Novel Therapeutic Targets for Antiarrhythmic Drugs
- Editor: George Billman
- Genre: Medicine
- Publisher: John Wiley and Sons
- Publication date: 2010

= Novel Therapeutic Targets for Antiarrhythmic Drugs =

Book about cardiac arrhythmia treatment

Novel Therapeutic Targets for Antiarrhythmic Drugs is a book edited by George Billman and published by John Wiley and Sons in 2010.

==Content==
According to the publisher, the book describes the current state of cardiac arrhythmia treatment, and attempts to identify future directions research may take. Its 21 chapters cover a variety of topics related to cardiac arrhythmia and electrophysiology, primarily reviewing known molecular targets for drugs. Subjects covered in the book include both traditional approaches to looking at arrhythmia, such as ion channel effects, and more general issues such as the genetics behind differential response to existing drug therapies. Drug safety and side effects are also cover.

The book examines avenues by which new treatments might be developed, with four chapters (10, 13, 16, 17) specifically focused on novel targets. Novel ideas offered included studying sodium-calcium exchanger and ryanodine receptor effects. One chapter (5) is dedicated to examining the targets on which existing drugs operate, and another (8) examines drugs in clinical trial at the time of publication. The chemical structure of existing drugs is not covered. Overall, the book advocates for segregating drug targets by disease type and state, rather than the conventional approach of segregating by likelihood to harm. In addition to pharmacological therapies, the book examines potential alternate treatments to arrhythmia including the effect of endurance training on susceptibility. It also investigates omega-3 fatty acids which have a proven effect on cardiac electrophysiology, but have failed to prove protective when obtained through diet.

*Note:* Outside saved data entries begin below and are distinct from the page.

(** * war_record: the record tables, the loaders, the summary and the search page

    A shallow embedding of the data handling of [card_tracker.py] (the
    landing page with its quick statistics) and of
    [pages/01_選手データ検索.py] (the player search page).

    Conventions of the embedding.
    - Text is a [string] holding the UTF-8 bytes of the Python [str].
    - A cell of a data frame is a string, an integer or a timestamp object;
      a missing cell (NaN / NaT) is the absence of the column's key in the
      row.  Floating-point cells other than NaN are outside the embedding,
      so a float64 column is a column without values; an integer that pandas
      takes into a float64 row reads with a decimal point.
    - [astype(str)] is the element-wise [str()] of pandas 1.x / 2.x object
      data: a missing cell becomes the three-letter text [nan].
    - The arithmetic of the win rate is IEEE binary64, as [SpecFloat] of the
      core library defines it; the number a binary64 value stands for is a
      rational.
    - [pd.to_datetime] is a parameter: a function of the whole column.
    - The widgets of the UI framework are inputs of the page function: the
      value a widget returns when it is rendered. *)

From Corelib Require Import SpecFloat.
From Stdlib Require Import QArith Qabs Lqa Ascii String.
From stdpp Require Import base option list strings pretty gmap fin_maps sorting.

Set Default Proof Using "Type".
Open Scope string_scope.
Open Scope list_scope.

(** ** Scalars, rows and data frames *)

Module Frame.

(** [pd.Timestamp], to the second. *)
Record Timestamp := mkTimestamp {
  ts_year : Z; ts_month : Z; ts_day : Z;
  ts_hour : Z; ts_minute : Z; ts_second : Z
}.

Inductive scalar :=
| SStr (s : string)
| SInt (z : Z)
| STs (t : Timestamp).

Inductive dtype := Dint64 | Dfloat64 | Dobject | Ddatetime64.

#[global] Instance Timestamp_eq_dec : EqDecision Timestamp.
Proof. solve_decision. Defined.
#[global] Instance scalar_eq_dec : EqDecision scalar.
Proof. solve_decision. Defined.
#[global] Instance dtype_eq_dec : EqDecision dtype.
Proof. solve_decision. Defined.

(** A row maps a column name to its cell; no entry means missing.  Column
    names are unique within a frame, as pandas makes them when it reads a
    sheet. *)
Abbreviation row := (gmap string scalar).

Record DataFrame := mkDataFrame {
  header : list (string * dtype);
  rows : list row
}.

(** [df.columns] *)
Definition columns (df : DataFrame) : list string := (header df).*1.

(** [pd.DataFrame()] *)
Definition empty_frame : DataFrame := mkDataFrame [] [].

(** [len(df)] *)
Definition len (df : DataFrame) : nat := length (rows df).

(** [df.empty]: some axis has length zero. *)
Definition is_empty (df : DataFrame) : bool :=
  bool_decide (header df = []) || bool_decide (rows df = []).

(** [col in df.columns] *)
Definition has_column (c : string) (df : DataFrame) : bool :=
  bool_decide (c ∈ columns df).

(** [df[col]], the cells of one column from top to bottom. *)
Definition column (df : DataFrame) (c : string) : list (option scalar) :=
  (λ r : row, r !! c) <$> rows df.

(** [s.dropna()] *)
Definition dropna (s : list (option scalar)) : list scalar := omap id s.

(** [s.unique()]: first occurrences, in order of appearance. *)
Fixpoint unique (l : list scalar) : list scalar :=
  match l with
  | [] => []
  | x :: l' => x :: filter (λ y, y ≠ x) (unique l')
  end.

End Frame.
Export Frame.


(** ** Text: [str()], padding, the pattern engine *)

Module Text.

(** The characters that need an escape inside a Rocq string. *)
Definition newline : ascii := "010"%char.
Definition carriage_return : ascii := "013"%char.
Definition dquote : ascii := "034"%char.

Definition str1 (c : ascii) : string := String c "".

(** [if s:] on a [str] *)
Definition truthy (s : string) : bool :=
  match s with "" => false | String _ _ => true end.

(** Zero padding of a non-negative number to [width] digits, as [%02d]. *)
Fixpoint zeros (n : nat) : string :=
  match n with O => "" | S n' => String "0" (zeros n') end.

Definition zero_pad (width : nat) (z : Z) : string :=
  let digits := pretty z in
  zeros (width - String.length digits) +:+ digits.

(** [str(pd.Timestamp)]: [YYYY-MM-DD HH:MM:SS]. *)
Definition timestamp_str (t : Timestamp) : string :=
  zero_pad 4 (ts_year t) +:+ "-" +:+ zero_pad 2 (ts_month t) +:+ "-" +:+
  zero_pad 2 (ts_day t) +:+ " " +:+ zero_pad 2 (ts_hour t) +:+ ":" +:+
  zero_pad 2 (ts_minute t) +:+ ":" +:+ zero_pad 2 (ts_second t).

(** [ts.strftime('%Y%m%d_%H%M%S')] *)
Definition strftime_stamp (t : Timestamp) : string :=
  zero_pad 4 (ts_year t) +:+ zero_pad 2 (ts_month t) +:+
  zero_pad 2 (ts_day t) +:+ "_" +:+ zero_pad 2 (ts_hour t) +:+
  zero_pad 2 (ts_minute t) +:+ zero_pad 2 (ts_second t).

(** Reading a decimal numeral back, as [int(s)] does for a string of
    digits. *)
Definition digit (c : ascii) : option Z :=
  let n := nat_of_ascii c in
  if (48 <=? n)%nat && (n <=? 57)%nat then Some (Z.of_nat (n - 48)) else None.

Definition numeral (s : string) : option Z :=
  foldl (λ acc c, a ← acc; d ← digit c; Some (10 * a + d)%Z) (Some 0%Z)
        (list_ascii_of_string s).

(** [str(x)] of one cell. *)
Definition scalar_str (x : scalar) : string :=
  match x with
  | SStr s => s
  | SInt z => pretty z
  | STs t => timestamp_str t
  end.

(** One element of [s.astype(str)]: a missing cell is the float NaN, whose
    [str()] is [nan]; the result holds no missing value any more. *)
Definition astype_str (x : option scalar) : string :=
  match x with
  | Some v => scalar_str v
  | None => "nan"
  end.

(** The order of [sorted] on [str]: by code point, which on UTF-8 text is
    the order of the bytes. *)
Definition str_le (a b : string) : Prop := String.leb a b = true.

#[global] Instance str_le_dec : RelDecision str_le.
Proof. intros a b. unfold str_le. apply _. Defined.

(** A compiled pattern as pandas uses it, [lambda x: regex.search(x) is not
    None].  The engine itself is Python's [re] module: [re.compile(pat,
    flags)] either raises [re.error] ([None]) or gives the search predicate.
    The flag is [re.IGNORECASE]. *)
Definition regex_engine : Type := string → bool → option (string → bool).

(** One element of [s.str.contains(pat, case=.., na=..)]: [na] is the answer
    for a missing element. *)
Definition str_contains (search : string → bool) (na : bool)
    (x : option string) : bool :=
  match x with
  | Some s => search s
  | None => na
  end.

End Text.
Export Text.

(** ** An engine for plain keywords

    The keywords made of ordinary characters and of the wildcard [.] are
    searched as Python's [re] does; a keyword with any other operator
    character is turned down by this engine. *)

Module PlainRe.

Inductive atom := Lit (c : ascii) | AnyChar.

Definition is_operator (c : ascii) : bool :=
  bool_decide (c ∈ list_ascii_of_string "\^$*+?{}[]|()").

Fixpoint parse (pat : string) : option (list atom) :=
  match pat with
  | "" => Some []
  | String c pat' =>
      if is_operator c then None
      else cons (if Ascii.eqb c "." then AnyChar else Lit c) <$> parse pat'
  end.

(** Case folding of the ASCII letters. *)
Definition lower (c : ascii) : ascii :=
  let n := nat_of_ascii c in
  if (65 <=? n)%nat && (n <=? 90)%nat then ascii_of_nat (n + 32) else c.

(** A continuation byte of a UTF-8 sequence. *)
Definition is_continuation (c : ascii) : bool :=
  let n := nat_of_ascii c in (128 <=? n)%nat && (n <? 192)%nat.

Fixpoint skip_continuation (s : string) : string :=
  match s with
  | String c s' => if is_continuation c then skip_continuation s' else s
  | "" => ""
  end.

According to cardiologist Peter R. Kowey, the chapter authors are "eminent scientists" in their respective areas. The list includes "some brilliant industry scientists", but does not include any clinicians or drug trialists, possibly creating a biased perspective, according to Kowey.

==Response==
In a review for Circulation, Kowey called the book "an admirable attempt" to develop a more targeted approach to arrhythmia treatment, and said it was "illuminating and far reaching". He particularly liked the advocated approach of segregating drug targets by disease state. Kowey said the book's main weakness was a lack of focus on clinical issues – both in topics covered and author selection. He noted that bringing drugs to the marketplace is expensive and proof of concept clinical trials are necessary to justify the investment. He said "Billman should be congratulated for his willingness to take on what is clearly an extraordinarily complex problem area" and praised him for "[encouraging] blue sky thinking" is his contributions to the book. He also congratulated the chapter authors for making "complex discussions not only interpretable, but topical". Kowey concluded "I would recommend this book to my colleagues and fellows, not only as a reference source, but as a compendium of information that summarizes where we are, and most importantly, the path we must take."

In a review for ChemMedChem, medicinal chemistry professor Ahmed S. Mehanna agreed that Novel Therapeutic Targets for Antiarrhythmic Drugs did not adequately cover clinical aspects of drug development. He also said the book could have been better organized and focused too heavily on describing known research, as opposed to the novel treatments implied by the book's title. He did, however, say the book "gives very valuable and comprehensive reviews of arrhythmia and its pharmacological management." Mehanna said the book reviewed topics appropriately and was free of obvious errors. Overall, he recommended the book, calling it "a worthwhile addition to the literature on cardiac arrhythmia and antiarrhythmic drugs."